[EXERCISE DIRECTIONS]:
Your answer should be the lines below from the one holding "(msg : string)" through the one holding "Definition BytesIO_new (blob", copied exactly and with nothing else.

[DATASET EXTRACT]:
========
(** * ccl-ssns: the Chrome SNSS session decoder, embedded and verified

    A shallow embedding of the three Python modules of the repository
    - [ccl_chrome_pickle.py]     (the length-prefixed record reader),
    - [ccl_chrome_tab_state.py]  (transitions, HTTP bodies, frame and page
                                  states, navigation entries),
    - [Chrome-SNSS-Parse-OS.py]  (the container command stream, the Blink
                                  form-state format and the driver),
    followed by the properties of the specification that were checked
    against them.

    Conventions of the embedding.
    - Python [bytes] are [list byte]; Python [int] is [Z]; a Python [str] is
      the list of its code points.
    - An [io.BytesIO] is its buffer and a cursor.  Every read is written as
      explicit state passing: a method [m(self)] becomes a function from the
      reader to the new reader and what the method returned.
    - A raised exception that nothing in the repository catches is the
      [Raise] outcome of the [result] monad.  The two exceptions the reader
      catches itself ([struct.error] and [EOFError]) are returned next to
      the stream they leave behind, so the handler sees the advanced cursor.
    - The [current] slot of a reader is dynamically typed in the source; it
      is the sum type [value] here. *)

From Stdlib Require Import ZArith List Lia Bool Ascii String.
From Stdlib Require Import Strings.Byte.
From stdpp Require Import base option list gmap strings.

Open Scope Z_scope.

(** ** Exceptions and the outcome of a call *)

Inductive exn : Type :=
  | StructError
  | EOFError
  | ValueError (msg : string)
  | TypeError
  | KeyError
  | IndexError
  | AssertionError
  | AttributeError
  | OverflowError
  | UnicodeDecodeError
  | StopIteration
  | RecursionError
  | SsnsError
  | SystemExit (code : Z).

Inductive result (A : Type) : Type :=
  | OK (a : A)
  | Raise (e : exn).
Arguments OK {A} a.
Arguments Raise {A} e.

#[global] Instance result_ret : MRet result := fun A a => OK a.
#[global] Instance result_bind : MBind result := fun A B f m =>
  match m with
  | OK a => f a
  | Raise e => Raise e
  end.

Definition returns {A} (r : result A) : bool :=
  match r with OK _ => true | Raise _ => false end.

(** ** Bytes and [struct.unpack] *)

#[global] Instance byte_eq_decision : EqDecision byte := Byte.byte_eq_dec.

Definition byte_val (b : byte) : Z := Z.of_N (Byte.to_N b).

Definition byte_of_Z (z : Z) : byte :=
  default Byte.x00 (Byte.of_N (Z.to_N (z mod 256))).

Definition bytes_of (l : list Z) : list byte := map byte_of_Z l.

(** The little-endian unsigned value of a byte string. *)
Fixpoint le_unsigned (bs : list byte) : Z :=
  match bs with
  | [] => 0
  | b :: rest => byte_val b + 256 * le_unsigned rest
  end.

(** Two's complement reading of an unsigned [w]-bit value. *)
Definition to_signed (w : Z) (u : Z) : Z :=
  if u <? 2 ^ (w - 1) then u else u - 2 ^ w.

(** [struct.unpack("<fmt", x)[0]] for a format of [size] bytes:
    [struct.error] unless [x] has exactly [size] bytes. *)
Definition unpack_unsigned (size : nat) (x : list byte) : result Z :=
  if decide (length x = size) then OK (le_unsigned x) else Raise StructError.

Definition unpack_signed (size : nat) (x : list byte) : result Z :=
  u ← unpack_unsigned size x; OK (to_signed (8 * Z.of_nat size) u).

(** ** [io.BytesIO] *)

Record BytesIO : Type := mkBytesIO { buf : list byte; pos : nat }.

Definition BytesIO_new (blob : list byte) : BytesIO := mkBytesIO blob 0.

Definition remaining (s : BytesIO) : list byte := drop (pos s) (buf s).

(** [stream.read(size)]: at most [size] bytes from the cursor, all that
    remain when [size] is negative; the cursor moves past what was read. *)
Definition BytesIO_read (s : BytesIO) (size : Z) : list byte * BytesIO :=
  let out := if size <? 0 then remaining s
             else take (Z.to_nat size) (remaining s) in
  (out, mkBytesIO (buf s) (pos s + length out)).

(** [stream.seek(offset, 1)] for an offset that is not negative; the cursor
    may pass the end of the buffer. *)
Definition BytesIO_seek_cur (s : BytesIO) (offset : Z) : BytesIO :=
  mkBytesIO (buf s) (pos s + Z.to_nat offset).

(** ** Python strings and the two codecs *)

Definition pystr : Type := list Z.

Definition str_of_string (s : string) : pystr :=
  map (fun a => Z.of_N (N_of_ascii a)) (list_ascii_of_string s).

Definition is_cont (b : Z) : bool := (128 <=? b) && (b <=? 191).
Definition cont_bits (b : Z) : Z := b - 128.
Definition in_range (lo hi b : Z) : bool := (lo <=? b) && (b <=? hi).

(** [bytes.decode("utf-8")], strict: the well-formed byte sequences of the
    Unicode standard (no overlong forms, no surrogates, nothing above
    U+10FFFF); [None] is [UnicodeDecodeError]. *)
Fixpoint utf8_decode (bs : list Z) : option pystr :=
  match bs with
  | [] => Some []
  | b0 :: r0 =>
    if b0 <? 128 then cons b0 <$> utf8_decode r0
    else match r0 with
    | [] => None
    | b1 :: r1 =>
      if in_range 194 223 b0 then
        if is_cont b1
        then cons ((b0 - 192) * 64 + cont_bits b1) <$> utf8_decode r1
        else None
      else match r1 with
      | [] => None
      | b2 :: r2 =>
        if in_range 224 239 b0 then
          if (if b0 =? 224 then in_range 160 191 b1
              else if b0 =? 237 then in_range 128 159 b1
              else is_cont b1) && is_cont b2
          then cons ((b0 - 224) * 4096 + cont_bits b1 * 64 + cont_bits b2)
                 <$> utf8_decode r2
          else None
        else match r2 with
        | [] => None
        | b3 :: r3 =>
          if in_range 240 244 b0 then
            if (if b0 =? 240 then in_range 144 191 b1
                else if b0 =? 244 then in_range 128 143 b1
                else is_cont b1) && is_cont b2 && is_cont b3
            then cons ((b0 - 240) * 262144 + cont_bits b1 * 4096
                       + cont_bits b2 * 64 + cont_bits b3)
                   <$> utf8_decode r3
            else None
          else None
        end
      end
    end
  end.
========
[EXERCISE OUTPUT]:
  | ValueError (msg : string)
  | TypeError
  | KeyError
  | IndexError
  | AssertionError
  | AttributeError
  | OverflowError
  | UnicodeDecodeError
  | StopIteration
  | RecursionError
  | SsnsError
  | SystemExit (code : Z).

Inductive result (A : Type) : Type :=
  | OK (a : A)
  | Raise (e : exn).
Arguments OK {A} a.
Arguments Raise {A} e.

#[global] Instance result_ret : MRet result := fun A a => OK a.
#[global] Instance result_bind : MBind result := fun A B f m =>
  match m with
  | OK a => f a
  | Raise e => Raise e
  end.

Definition returns {A} (r : result A) : bool :=
  match r with OK _ => true | Raise _ => false end.

(** ** Bytes and [struct.unpack] *)

#[global] Instance byte_eq_decision : EqDecision byte := Byte.byte_eq_dec.

Definition byte_val (b : byte) : Z := Z.of_N (Byte.to_N b).

Definition byte_of_Z (z : Z) : byte :=
  default Byte.x00 (Byte.of_N (Z.to_N (z mod 256))).

Definition bytes_of (l : list Z) : list byte := map byte_of_Z l.

(** The little-endian unsigned value of a byte string. *)
Fixpoint le_unsigned (bs : list byte) : Z :=
  match bs with
  | [] => 0
  | b :: rest => byte_val b + 256 * le_unsigned rest
  end.

(** Two's complement reading of an unsigned [w]-bit value. *)
Definition to_signed (w : Z) (u : Z) : Z :=
  if u <? 2 ^ (w - 1) then u else u - 2 ^ w.

(** [struct.unpack("<fmt", x)[0]] for a format of [size] bytes:
    [struct.error] unless [x] has exactly [size] bytes. *)
Definition unpack_unsigned (size : nat) (x : list byte) : result Z :=
  if decide (length x = size) then OK (le_unsigned x) else Raise StructError.

Definition unpack_signed (size : nat) (x : list byte) : result Z :=
  u ← unpack_unsigned size x; OK (to_signed (8 * Z.of_nat size) u).

(** ** [io.BytesIO] *)

Record BytesIO : Type := mkBytesIO { buf : list byte; pos : nat }.

Definition BytesIO_new (blob : list byte) : BytesIO := mkBytesIO blob 0.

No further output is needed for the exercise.